Correlation does not equal causation, and the correlation between the number of guns in circulation and gun crime is iffy at best. Eliminate the cities with the worst gun violence in America and also the most stringent gun laws (Chicago, New York, Detroit, and Los Angeles), suicides and organized crime (neither of which would be effectively stopped by legislation), and show the numbers as a percentage for accurate comparison across countries with different populations. The 30,000 Americans that die every year from firearms compared to 1034 a year in Canada cited in Morgenson’s piece is a much less shocking figure when you realize the U.S. has tenfold the population of Canada.
The main issue with gun legislation is that much like you can’t uninvent the wheel, you can’t uninvent the gun. Someone in society must be armed. The irony behind taking an anti-gun stance is that armed police officers will be needed to forcefully take guns away from those that don’t comply. The government isn’t handing over its weapons when it passes more legislation. Criminals don’t follow the law to begin with so they’ll turn to the black market and easily equip themselves with one of the estimated 300 million guns already in circulation in the states. The true debate is really whether you want only police and criminals to be armed and the general public to be caught in the crosshairs, or allow all citizens access to the gun market.
Gun legislation doesn’t come cheap. Look no farther than the recently abolished long gun registry in Canada. Put in place after the 1989 Montreal mass shooting with an initial price tag of $2 million dollars, Bill C68 cost Canadian taxpayers $2 billion, trampled the rights of law abiding gun owners, made gun ownership unaffordable for low income earners, and did nothing to stop crime. Basing legislation on emotionally charged events with the reasoning that ‘we must do something!’ is a terrible idea.
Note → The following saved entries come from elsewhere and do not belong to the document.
(** * Delivero backend: order lifecycle, pricing and dispatch

    A shallow embedding of the order controller, the delivery controller and
    the [Order] schema hooks, together with the properties of the order
    life-cycle specification that can be settled on them.

    Modelling conventions.
    - A MongoDB collection that the code scans ([Order.find],
      [Restaurant.findOne]) is a list of documents in natural order; a
      collection that is only reached by [_id] is a finite map.
    - ObjectIds are natural numbers; a [Date] is a binary natural number of
      milliseconds. All [new Date()] readings of one request are one reading.
    - A JavaScript [Number] holding money is an exact rational ([Q]) in the
      documents and the handlers; the statements made there do not depend on
      how a sum or a product is rounded. The arithmetic of [calculatePricing]
      itself is embedded a second time, on IEEE 754 binary64 numbers (module
      [Doubles]), and what is said about the values it computes is said there.
    - A [Number] holding a coordinate or a distance is a real ([R]), because
      the haversine formula needs [sin], [cos], [sqrt] and [atan]; [NaN] is
      [None] where it can arise. Statements about distances are statements
      about comparisons ([<= 10], the order of the answer), not about digits.
    - A handler [async (req, res, next)] is a function from the request and
      the store to a response and a new store; [next(error)] is the response
      [Thrown]. Socket emissions are not part of the model.
    - Mongoose is modelled as far as the handlers rely on it: [populate] of a
      missing document gives [null], a path set to the value it already has is
      not modified, a schema default is not a modification, [save] validates
      the [enum] of [status], [limit(0)] is no limit. *)

From Stdlib Require Import Floats.
From Stdlib Require Import QArith Qfield Reals Lra Lia.
From stdpp Require Import base decidable option list sorting gmap strings.

Open Scope string_scope.
Open Scope list_scope.

(** ** Identifiers, time, responses *)

Abbreviation Id := nat (only parsing).
Abbreviation Date := N (only parsing).

Inductive Error :=
  | TypeError
  | ValidationError
  | CastError
  | MongoError.

(** The [message] of an error response. *)
Inductive Message :=
  | RestaurantNotAvailable
  | InvalidPaymentMethod (paymentMethod : string)
  | MenuItemNotAvailable (menuItem : Id)
  | MinimumOrderAmount (minimumOrder : Q)
  | OrderNotFound
  | NotAuthorized
  | OrderCannotBeCancelled
  | NotAuthorizedToCancel
  | MarkAvailableFirst
  | LocationRequired
  | OrderNotReady
  | OrderAlreadyAssigned
  | StatusInvalidForPickup.

Inductive Response (A : Type) :=
  | Success (code : nat) (data : A)
  | Failure (code : nat) (message : Message)
  | Thrown (err : Error).
Arguments Success {A} code data.
Arguments Failure {A} code message.
Arguments Thrown {A} err.

Definition is_success {A} (r : Response A) : bool :=
  match r with Success _ _ => true | _ => false end.

(** ** Order status (the [enum] of [orderSchema.status]) *)

Inductive Status :=
  | pending | confirmed | preparing | ready | assigned
  | picked_up | on_the_way | delivered | cancelled | rejected.

#[global] Instance Status_eq_dec : EqDecision Status.
Proof. solve_decision. Defined.

Definition status_name (s : Status) : string :=
  match s with
  | pending => "pending" | confirmed => "confirmed" | preparing => "preparing"
  | ready => "ready" | assigned => "assigned" | picked_up => "picked-up"
  | on_the_way => "on-the-way" | delivered => "delivered"
  | cancelled => "cancelled" | rejected => "rejected"
  end.

Definition all_statuses : list Status :=
  [pending; confirmed; preparing; ready; assigned;
   picked_up; on_the_way; delivered; cancelled; rejected].

(** The enum validator of the schema: a string is accepted when it is one of
    the ten names. *)
Definition status_of_string (s : string) : option Status :=
  List.find (fun st => bool_decide (status_name st = s)) all_statuses.

(** [Array.prototype.includes] on an array of strings. *)
Definition includes (l : list string) (s : string) : bool :=
  bool_decide (s ∈ l).

(** ** Collections *)

(** [Model.findById] on a collection kept as a list. *)
Definition findById {A} (key : A -> Id) (i : Id) (l : list A) : option A :=
  List.find (fun d => bool_decide (key d = i)) l.

(** Writing back the document with identifier [i]. *)
Definition updateById {A} (key : A -> Id) (i : Id) (f : A -> A) (l : list A) : list A :=
  map (fun d => if bool_decide (key d = i) then f d else d) l.

(** A stable sort: [x] is placed before the first element it may precede.
    [Array.prototype.sort] is stable, and so is the order that the model
    gives to [Query.sort] among equal keys. *)
Fixpoint insert_by {A} (le : A -> A -> bool) (x : A) (l : list A) : list A :=
  match l with
  | [] => [x]
  | y :: l' => if le x y then x :: y :: l' else y :: insert_by le x l'
  end.

Definition sort_by {A} (le : A -> A -> bool) (l : list A) : list A :=
  foldr (insert_by le) [] l.

(** ** Pricing ([calculatePricing] of the order controller) *)

Module Pricing.

Local Open Scope Q_scope.

(** [process.env]: each variable is unset or holds a number. *)
Record Env := {
  SERVICE_FEE_RATE : option Q;
  SURGE_MULTIPLIER : option Q;
  COMMISSION_RATE : option Q
}.

Record SelectedOption := { opt_name : string; opt_price : Q }.

Record Customization := {
  cust_name : string;
  selectedOptions : list SelectedOption
}.

Record OrderItem := {
  menuItem : Id;
  name : string;
  price : Q;
  quantity : Q;
  customizations : list Customization;
  specialInstructions : string;
  subtotal : Q
}.

Record PricingSnapshot := {
  p_subtotal : Q;
  p_deliveryFee : Q;
  p_serviceFee : Q;
  p_tax : Q;
  p_discount : Q;
  p_total : Q;
  p_platformCommission : Q;
  p_restaurantEarnings : Q;
  p_driverEarnings : Q
}.

(** [parseFloat(process.env.X || d)] *)
Definition env_or (v : option Q) (d : Q) : Q := default d v.

Definition serviceFeeRate (env : Env) : Q := env_or (SERVICE_FEE_RATE env) (8 # 100).
Definition surgeMultiplierOf (env : Env) : Q := env_or (SURGE_MULTIPLIER env) (15 # 10).
Definition commissionRateOf (env : Env) : Q := env_or (COMMISSION_RATE env) (20 # 100).

Definition calculatePricing (env : Env) (items : list OrderItem)
    (deliveryFee : Q) (isSurgeTime : bool) : PricingSnapshot :=
  let subtotal := fold_left (fun sum item => sum + subtotal item) items 0 in
  let serviceFee := subtotal * serviceFeeRate env in
  let surgeMultiplier := if isSurgeTime then surgeMultiplierOf env else 1 in
  let adjustedDeliveryFee := deliveryFee * surgeMultiplier in
  let total := subtotal + adjustedDeliveryFee + serviceFee in
  let commissionRate := commissionRateOf env in
  let platformCommission := subtotal * commissionRate + serviceFee in
  let restaurantEarnings := subtotal - (subtotal * commissionRate) in
  let driverEarnings := adjustedDeliveryFee in
  {| p_subtotal := subtotal;
     p_deliveryFee := adjustedDeliveryFee;
     p_serviceFee := serviceFee;
     p_tax := 0;
     p_discount := 0;
     p_total := total;
     p_platformCommission := platformCommission;
     p_restaurantEarnings := restaurantEarnings;
     p_driverEarnings := driverEarnings |}.

End Pricing.
Export Pricing.

(** ** Pricing on binary64

    [calculatePricing] once more, on the numbers that JavaScript computes
    with: IEEE 754 binary64, every operation rounded to nearest. [+], [-] and
    [*] below are the operations of [Number]. *)

Module Doubles.

Local Open Scope float_scope.
#[local] Set Warnings "-inexact-float".

(** [process.env]: each variable is unset (or empty), or holds what
    [parseFloat] reads from it, [NaN] included. *)
Record Env := {
  SERVICE_FEE_RATE : option float;
  SURGE_MULTIPLIER : option float;
  COMMISSION_RATE : option float
}.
It’s also important to note that gun ownership in America cannot be taken out of the context of the 2nd Amendment. It’s not a smokescreen, it’s a deeply entrenched constitutional right American citizens hold to protect themselves, their property, and their country from a corrupt and totalitarian government. There’s been enough cases in history of governments turning on their own people that this shouldn’t be seen as a foolish belief. Considering the amount of time America has been fighting Islamic terrorist groups in the Middle East, it’s fair to say an armed populace engaging in guerilla warfare tactics is hard to eliminate even when it’s up against the world’s strongest military. Dictatorship can only happen with a silent and compliant majority of citizens.
So before we bash our neighbours to the south for holding onto their guns, let’s examine this issue from all sides and leave emotional appeals out of the debate on gun violence. Education, not legislation, is the way to a better future.